Pollution from such sources tends to be worse along high-traffic corridors, but it can also be significant in neighborhoods, where school buses and garbage trucks pass by frequently, Coleman said.
The OEC wants the state to set a mandatory standard for diesel emissions and to provide financial incentives for companies to get older engines off the road.
“It’s a public health challenge regardless of what’s happening with climate change,” she said. “But it also happens to be the kinds of health effects that will be exacerbated by a changing climate.”
Locally, Boddie wants to further develop programs and projects, such as more bike paths on the east side of town, that encourage active modes of transportation like walking and biking instead of driving. He also hopes improving the region’s public transportation system will help get some of the cars off the road.
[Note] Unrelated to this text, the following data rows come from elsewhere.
(** What the administrative update assigns to the document it found. *)
Definition set_status (env : Env) (s : string) (d : Order.t) : Order.t :=
  Order.with_status d s (toISOString env).

(** The world after [line] went to the console. *)
Definition logged (line : string) (w : World) : World :=
  {| orders := orders w; faults := faults w; console := line :: console w |}.

(** The world after the container answered [n] more requests. *)
Definition answered (n : nat) (w : World) : World :=
  {| orders := orders w; faults := skipn n (faults w); console := console w |}.

(** The world with other documents in the container. *)
Definition storing (ds : list Order.t) (w : World) : World :=
  {| orders := ds; faults := faults w; console := console w |}.

(** Two documents that agree on everything but [status] and [updatedAt]. *)
Definition same_frame (a b : Order.t) : Prop :=
  Order.id a = Order.id b /\ Order.userId a = Order.userId b /\
  Order.items a = Order.items b /\ Order.address a = Order.address b /\
  Order.total a = Order.total b /\
  Order.stripeSessionId a = Order.stripeSessionId b /\
  Order.customerEmail a = Order.customerEmail b /\
  Order.metadata a = Order.metadata b /\
  Order.createdAt a = Order.createdAt b.

(** Two documents that agree on everything but [updatedAt]. *)
Definition same_but_updatedAt (a b : Order.t) : Prop :=
  same_frame a b /\ Order.status a = Order.status b.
Of course, Bend’s housing crisis exacerbates the problem of vehicular emissions, because many people who live in Redmond drive to Bend for work, Boddie said.
“That creates more traffic and it’s more vehicle miles and more pollution,” he said. “Any time we’re burning more fuel, we’re making more of this fine, particulate soot and that’s the stuff that’s bad for the air quality and bad for health.”
State plan takes shape
The Oregon Health Authority’s public health division recently completed its Climate and Health Resilience Plan, a document that outlines recommendations for local health departments and others in the state for adapting to climate change and related health risks.
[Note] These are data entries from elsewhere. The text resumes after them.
Definition isWhiteSpace (c : N) : bool :=
  ((0x09 <=? c) && (c <=? 0x0d))%N || (c =? 0x20)%N || (c =? 0xa0)%N
  || (c =? 0x1680)%N || ((0x2000 <=? c) && (c <=? 0x200a))%N
  || (c =? 0x2028)%N || (c =? 0x2029)%N || (c =? 0x202f)%N
  || (c =? 0x205f)%N || (c =? 0x3000)%N || (c =? 0xfeff)%N.

(** [s.split(/\s+/g)]: the pieces between the maximal runs of white space,
    empty first and last pieces included. [cur] is the piece being read (in
    reverse); [inSep] tells that the previous code unit was white space. *)
Fixpoint splitWsFrom (s : jsstring) (cur : jsstring) (inSep : bool)
  : list jsstring :=
  match s with
  | [] => [rev cur]
  | c :: s' =>
      if isWhiteSpace c then
        if inSep then splitWsFrom s' [] true
        else rev cur :: splitWsFrom s' [] true
      else splitWsFrom s' (c :: cur) false
  end.

Definition splitWs (s : jsstring) : list jsstring := splitWsFrom s [] false.

(** [arr.filter(Boolean)] on strings: the non-empty ones. *)
Definition filterBoolean (arr : list jsstring) : list jsstring :=
  filter (fun s => match s with [] => false | _ => true end) arr.

(** [s.replace(/./g, f)]: every code unit that is not a line terminator is
    replaced by [f c i], [i] being its offset; the others are kept. *)
Fixpoint replaceDotFrom (f : N -> Z -> jsstring) (s : jsstring) (i : Z)
  : jsstring :=
  match s with
  | [] => []
  | c :: s' =>
      (if isLineTerminator c then [c] else f c i)
        ++ replaceDotFrom f s' (i + 1)%Z
  end.

Definition replaceDot (f : N -> Z -> jsstring) (s : jsstring) : jsstring :=
  replaceDotFrom f s 0%Z.

End JS.
Import JS.

(* ================================================================== *)
(** ** Regular expressions *)

Module Regex.

(** The fragment of the regular expressions that the source uses: character
    classes, concatenation, alternation, [?] and [*]. *)
Inductive regex : Type :=
| Void : regex
| Eps : regex
| Class : (N -> bool) -> regex
| Cat : regex -> regex -> regex
| Alt : regex -> regex -> regex
| Star : regex -> regex.

Definition Opt (r : regex) : regex := Alt r Eps.
Definition Chr (a : ascii) : regex := Class (N.eqb (cu a)).
Definition AnyStar : regex := Star (Class (fun _ => true)).

Fixpoint nullable (r : regex) : bool :=
  match r with
  | Void => false
  | Eps => true
  | Class _ => false
  | Cat r1 r2 => nullable r1 && nullable r2
  | Alt r1 r2 => nullable r1 || nullable r2
  | Star _ => true
  end.

Fixpoint deriv (c : N) (r : regex) : regex :=
  match r with
  | Void => Void
  | Eps => Void
  | Class p => if p c then Eps else Void
  | Cat r1 r2 =>
      if nullable r1 then Alt (Cat (deriv c r1) r2) (deriv c r2)
      else Cat (deriv c r1) r2
  | Alt r1 r2 => Alt (deriv c r1) (deriv c r2)
  | Star r1 => Cat (deriv c r1) (Star r1)
  end.

(** The whole string is in the language of [r]. *)
Fixpoint matches (r : regex) (s : jsstring) : bool :=
  match s with
  | [] => nullable r
  | c :: s' => matches (deriv c r) s'
  end.

(** [/^r$/.test(s)], [/^r/.test(s)] and [/r/.test(s)] (no flags). *)
Definition testWhole (r : regex) (s : jsstring) : bool := matches r s.
Definition testPrefix (r : regex) (s : jsstring) : bool :=
  matches (Cat r AnyStar) s.
Definition testSearch (r : regex) (s : jsstring) : bool :=
  matches (Cat AnyStar (Cat r AnyStar)) s.

(** The language of a regular expression. *)
Inductive lang : regex -> jsstring -> Prop :=
| lang_eps : lang Eps []
| lang_class : forall (p : N -> bool) c, p c = true -> lang (Class p) [c]
| lang_cat : forall r1 r2 s1 s2,
    lang r1 s1 -> lang r2 s2 -> lang (Cat r1 r2) (s1 ++ s2)
| lang_alt_l : forall r1 r2 s, lang r1 s -> lang (Alt r1 r2) s
| lang_alt_r : forall r1 r2 s, lang r2 s -> lang (Alt r1 r2) s
| lang_star_nil : forall r, lang (Star r) []
| lang_star_cons : forall r c s1 s2,
    lang r (c :: s1) -> lang (Star r) s2 -> lang (Star r) (c :: s1 ++ s2).

(** The character classes of the source. *)
Definition inRange (lo hi : ascii) (c : N) : bool :=
  (cu lo <=? c)%N && (c <=? cu hi)%N.

Definition isDigit (c : N) : bool := inRange "0" "9" c.
Definition isDash (c : N) : bool := (c =? cu "-")%N.
(** [[a-zA-Z_]] *)
Definition isIdentStart (c : N) : bool :=
  inRange "a" "z" c || inRange "A" "Z" c || (c =? cu "_")%N.
(** [[a-zA-Z0-9_-]] *)
Definition isIdentClass (c : N) : bool :=
  inRange "a" "z" c || inRange "A" "Z" c || inRange "0" "9" c
  || (c =? cu "_")%N || (c =? cu "-")%N.
(** [[0-9-]] *)
Definition isDigitOrDash (c : N) : bool := inRange "0" "9" c || (c =? cu "-")%N.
The report’s executive summary notes that in addition to recording its lowest snowpack on record in 2015, that year was also the state’s warmest year on record. It was also one of the state’s most severe fire seasons in modern history. Droughts were declared in 24 counties.
Drought, the report notes, can harm water quality and increase water temperatures, leading to conditions that could give rise to harmful algal blooms and waterborne diseases. Drought conditions also affect agricultural production, which the report notes could lead to an increased use of chemicals that threaten waterways. Fewer crops as the result of a drought could also drive up the cost of food, and increased carbon dioxide concentrations could lower the nutritional value in the crops themselves, the report warns.
“We’re not just talking about polar bears on shrinking ice caps anymore,” said Emily York, who coordinates the state’s Climate and Health Program. “We’re talking about our families and our children. We’re talking about the air that we breathe that will have an impact on our community health.”